WHAT YOU ARE ASKED TO DO:
Across the entries that follow, work out the number of lines containing the string "issuer", and state it alone.

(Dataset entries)
(* ===== verification/StartupProps.v ===== *)
(** StartupProps: a service that starts from a validated configuration is wired
    the way the theorems about its handlers assume. *)

From Stdlib Require Import Ascii String.
From stdpp Require Import base list strings gmap.
From S2P Require Import Prelude Str BTree External Models Host Database Store StoreFacts StoreProps Auth Policy Catalog Connector ConnectorFacts Config ConfigFacts Leases Control Sessions Proxy Browser RateLimit Edge EdgeProps Tls TlsProps Pool Startup.

Section StartupFacts.
Context {HL : HeaderLib} {UL : UrlLib} {EL : EncodingLib} {JL : JwtLib} {PL : PasswordLib}
  {BL : BackendLib} {TL : TlsLib}.
Context (env_var : bytes -> option bytes) (env : StartEnv).
#[local] Abbreviation DBW := (Database.world Tables).
Implicit Types w : DBW.

Lemma db_bind_ok {A B} (m : DB A) (f : A -> DB B) w b w' :
  (m ≫= f) w = (Ok b, w') -> exists a w1, m w = (Ok a, w1) /\ f a w1 = (Ok b, w').
Proof. unfold mbind, db_bind. destruct (m w) as [[a|e] w1]; [by exists a, w1|done]. Qed.
Lemma db_lift_ok {A} (r : result A) w a w' : lift r w = (Ok a, w') -> r = Ok a /\ w' = w.
Proof. by intros [-> ->]%pair_equal_spec. Qed.

(** ** The parts *)

Lemma refresh_forced a now u keys b :
  refresh_jwks a now true {| jwks := None; last_attempt := None |} = (Ok u, keys, b) ->
  exists set, discovery a = Some (Ok set) /\ jwks keys = Some set.
Proof.
  unfold refresh_jwks. simpl. destruct (discovery a) as [[set|e]|]; intros H; try discriminate.
  injection H as _ <- _. by exists set.
Qed.

(** The discovery document an OIDC service starts with is its issuer's own, and
    the first key set has arrived. *)
Definition discovered_from (c : AuthConfig) (d : option Discovery) (keys : JwksState) : Prop :=
  if oidc_mode (auth_mode c) then
    exists document set, d = Some document
      /\ fetch_discovery env (https_only c) (discovery_endpoint c) = Some document
      /\ trim_end_matches "/" (disc_issuer document) = trim_end_matches "/" (issuer c)
      /\ fetch_jwks env (https_only c) (disc_jwks_uri document) = Some set
      /\ jwks keys = Some set
  else d = None /\ jwks keys = None.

REPLY:
2